Aide à mourir : tensions au Sénat face à la réforme de la fin de vie

Le Sénat échoue à faire avancer la réforme sur l'aide à mourir, soulevant des tensions.
Aide à mourir : tensions au Sénat face à la réforme de la fin de vie
©Pascal POCHARD-CASABIANCA, AFP - Comme en première lecture, le Sénat n'est pas parvenu à surmonter ses divisions sur la réforme de la fin de vie, rejetant lundi soir un article central du texte créant un dro

Une nouvelle fois, le Sénat, divisé sur la question, n’a pas réussi à avancer sur la réforme de la fin de vie, rejetant vendredi dernier un article crucial mettant en place un droit à l'aide à mourir. Cette situation soulève des inquiétudes quant à la marche à suivre pour ce texte délicat.

L'article 2 de la proposition de loi portée par le député Olivier Falorni, qui aurait précisé les modalités de l'aide à mourir, a été mis de côté dès le début des débats. À l'approche de la suspension estivale des travaux, le gouvernement pourrait envisager de confier l'initiative à l'Assemblée nationale pour tenter d'aboutir à une réforme essentielle, défendue avec ardeur par Emmanuel Macron.

La discussion sur l'aide à mourir, lancée voici plus de trois ans dans le cadre d'une convention citoyenne demandée par le président, a acquis une ampleur substantielle au sein de l'Assemblée nationale.
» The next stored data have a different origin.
Lemma blocks_end_ge hdr l :
  Forall block_ok l → hdr + sizeof_memory_block * Z.of_nat (length l) <= blocks_end hdr l.
Proof.
  intros Hl. rewrite blocks_end_eq.
  pose proof (used_bytes_nonneg l Hl). pose proof (free_bytes_nonneg l Hl). lia.
Qed.

Lemma header_cells_range hdr l a :
  Forall block_ok l → header_cells hdr l a → hdr <= a < blocks_end hdr l.
Proof.
  intros Hl. revert hdr. induction Hl as [|[s f] l [Hs _] Hl IH]; intros hdr; simpl; [done|].
  pose proof (blocks_end_ge (hdr + sizeof_memory_block + s) l Hl).
  unfold span. heap_consts. simpl in Hs. intros [?|H']; [lia|]. apply IH in H'. lia.
Qed.

(** ** Framing the block list *)

Lemma node_frame m m' P hdr prev next s f :
  only m P m' → (∀ a, span hdr sizeof_memory_block a → ¬ P a) →
  node m hdr prev next s f → node m' hdr prev next s f.
Proof.
  intros Ho HP. unfold span in HP. heap_fields. heap_consts.
  rewrite !(only_rd32 m m' P) by (first [done | intros; apply HP; lia]). done.
Qed.

Lemma blocks_at_frame m m' P prev hdr l t :
  only m P m' → (∀ a, header_cells hdr l a → ¬ P a) →
  blocks_at m prev hdr l t → blocks_at m' prev hdr l t.
Proof.
  intros Ho. revert prev hdr. induction l as [|[s f] l IH]; intros prev hdr HP; simpl; [done|].
  intros [Hn Hl]. split.
  - eapply node_frame; [done| |done]. intros a Ha. apply HP. by left.
  - apply IH; [|done]. intros a Ha. apply HP. by right.
Qed.

(** Re-pointing the [prev] field of the first block. *)
Lemma blocks_at_set_prev m p p' hdr l t :
  Forall block_ok l → is_u32 p' → l ≠ [] →
  blocks_at m p hdr l t → blocks_at (set_blk_prev m hdr p') p' hdr l t.
Proof.
  intros Hl Hp Hne. destruct l as [|[s f] l]; [done|]. inversion_clear Hl as [|? ? [Hs _] Hl'].
  simpl in Hs |- *. intros [Hn Hrest]. split.
  - heap_fields. mem_simpl. rewrite (u32_small p') by done. intuition.
  - eapply blocks_at_frame; [apply only_wr32| |done].
    intros a Ha%header_cells_range; [|done]. heap_consts. unfold span. lia.
Qed.

(** ** Allocation *)

(** What [kmalloc] does to the block it has found. *)
Definition take_block (m : ram) (block size : Z) : Z * ram :=
  let '(block, m) :=
    if size +w sizeof_memory_block <? blk_size m block
    then split_block m block size else (block, m) in
  (block, set_blk_type m block MEMORY_ALLOCATED).

Definition cells_of (hdr : Z) (l l' : list blk) : Z → Prop :=
  λ a, header_cells hdr l a ∨ header_cells hdr l' a.

Lemma only_words m a1 v m1 P :
  only m P m1 → (∀ a, span a1 4 a → P a) → only m P (wr32 m1 a1 v).
Proof.
  intros H HP. eapply only_trans; [done|]. eapply only_mono; [apply only_wr32|done].
Qed.

(** The whole block is handed out. *)
Lemma take_whole_ok m prev hdr s l sz :
  Forall block_ok l → 0 <= s → 0 <= hdr → 0 <= sz <= s →
  blocks_end (hdr + sizeof_memory_block + s) l < 2147483648 →
  s <= sz + sizeof_memory_block →
  blocks_at m prev hdr ((s, true) :: l) 0 →
  ∃ m', take_block m hdr sz = (hdr, m') ∧ blocks_at m' prev hdr ((s, false) :: l) 0 ∧
        only m (header_cells hdr [(s, true)]) m'.
Proof.
  intros Hl Hs Hhdr Hsz Hend Hle [Hn Hrest].
  pose proof (blocks_end_ge (hdr + sizeof_memory_block + s) l Hl).
  unfold take_block.
  assert (blk_size m hdr = s) as -> by apply Hn.
  assert ((sz +w sizeof_memory_block <? s) = false) as ->.
  { heap_consts. rewrite u32_small by word_lia. lia. }
  set (P := header_cells hdr [(s, true)]).
  assert (only m P (set_blk_type m hdr MEMORY_ALLOCATED)) as Ho.
  { apply only_words; [apply only_refl|]. unfold P. simpl. heap_consts. unfold span. lia. }
  eexists. split; [done|]. split; [|done]. simpl. split.
  - heap_fields. mem_simpl. destruct Hn as (?&?&?&?&?). split_and!; done.
  - eapply blocks_at_frame; [exact Ho| |done].
    intros a Ha%header_cells_range; [|done]. unfold P. simpl. unfold span. heap_consts. lia.
Qed.

(** The block is cut: its tail becomes a new free block. *)
(** The last step of [split_block]: the block after the new one points back to it. *)
Lemma relink_next_ok m prev hdr sz s l :
  let new := hdr + sizeof_memory_block + sz in
  let nxt := hdr + sizeof_memory_block + s in
  let m' := if blk_next m new =? 0 then m else set_blk_prev m (blk_next m new) new in
  Forall block_ok l → 0 < hdr → 0 <= sz → sz + sizeof_memory_block < s → is_u32 new →
  node m hdr prev new sz true →
  node m new hdr (ptr_to nxt l 0) (s - sz - sizeof_memory_block) true →
  blocks_at m hdr nxt l 0 →
  only m (λ a, l ≠ [] ∧ span nxt sizeof_memory_block a) m' ∧ node m' hdr prev new sz true ∧
  node m' new hdr (ptr_to nxt l 0) (s - sz - sizeof_memory_block) true ∧
  blocks_at m' new nxt l 0.
Proof.
  intros new nxt m' Hl Hhdr Hsz Hlt Hnew Hn Hnn Hrest.
  assert (blk_next m new = ptr_to nxt l 0) as Enext by apply Hnn.
  subst m'. rewrite Enext. destruct l as [|b l0].
  - simpl. split_and!; try done. apply only_refl.
  - simpl ptr_to in *. assert ((nxt =? 0) = false) as ->.
    { apply Z.eqb_neq. unfold nxt. heap_consts. lia. }
    assert (only m (span (nxt + 16) 4) (set_blk_prev m nxt new)) as Hset by apply only_wr32.
    split_and!.
    + eapply only_mono; [exact Hset|]. intros a Ha. split; [done|]. unfold span in *. heap_consts. lia.
    + eapply node_frame; [exact Hset| |done]. unfold span, nxt. heap_consts. lia.
    + eapply node_frame; [exact Hset| |done]. unfold span, nxt, new. heap_consts. lia.
    + eapply blocks_at_set_prev; [done| |done|done]. exact Hnew.
Qed.

(** Marking the first of the two parts allocated. *)
Lemma mark_split_ok m prev hdr sz s l :
  let new := hdr + sizeof_memory_block + sz in
  let nxt := hdr + sizeof_memory_block + s in
  Forall block_ok l → 0 <= sz → sz + sizeof_memory_block < s →
  node m hdr prev new sz true →
  node m new hdr (ptr_to nxt l 0) (s - sz - sizeof_memory_block) true →
  blocks_at m new nxt l 0 →
  blocks_at (set_blk_type m hdr MEMORY_ALLOCATED) prev hdr
    ((sz, false) :: (s - sz - sizeof_memory_block, true) :: l) 0.
Proof.
  intros new nxt Hl Hsz Hlt Hn Hnn Hrest.
  assert (only m (span (hdr + 8) 4) (set_blk_type m hdr MEMORY_ALLOCATED)) as Hty by apply only_wr32.
  simpl. split_and!.
  - unfold node in Hn. heap_fields. mem_simpl. intuition.
  - eapply node_frame; [exact Hty| |].
    + unfold span, new. heap_consts. lia.
    + replace (ptr_to _ l 0) with (ptr_to nxt l 0); [exact Hnn|].
      destruct l; [done|]. simpl. unfold nxt. lia.
  - replace (hdr + _ + sz + _ + _) with nxt by (unfold nxt; lia).
    eapply blocks_at_frame; [exact Hty| |exact Hrest].
    intros a Ha%header_cells_range; [|done]. unfold span, nxt in *. heap_consts. lia.
Qed.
En effet, cette dernière a déjà voté à deux reprises des textes favorables à un droit encadré permettant l'aide à mourir, en faveur notamment de malades en fin de vie.

Cependant, le climat au Sénat est marqué par des désaccords profonds. L’article 2, considéré comme la pierre angulaire du projet, a été largement rejeté par 151 voix contre 118, rassemblant des oppositions de gauche et de droite, cette dernière étant en grande partie réticente à toute forme d'assistance à mourir, même restreinte.

La majorité des élus communistes a voté en faveur du texte, tandis que les écologistes ont choisi de s'abstenir, laissant entrevoir un désir de voir le débat se poursuivre. Malgré cela, la position inflexible du président des Républicains, Bruno Retailleau, a prévalu. Il a toujours critiqué un texte jugé "permissif", s’interrogeant sur les implications pour les personnes en phase terminale, générant ainsi un climat de tension.

"Si demain ce texte est adopté... chacun pourrait se demander s'il n'est pas un fardeau pour ses proches", a-t-il averti, soulignant les craintes d'une dérive dans l'application de la loi. En revanche, le président du groupe socialiste, Patrick Kanner, a dénoncé le recul du texte par rapport à la version des députés, soulignant que la mesure phare proposée n’avait plus rien à voir avec la première version.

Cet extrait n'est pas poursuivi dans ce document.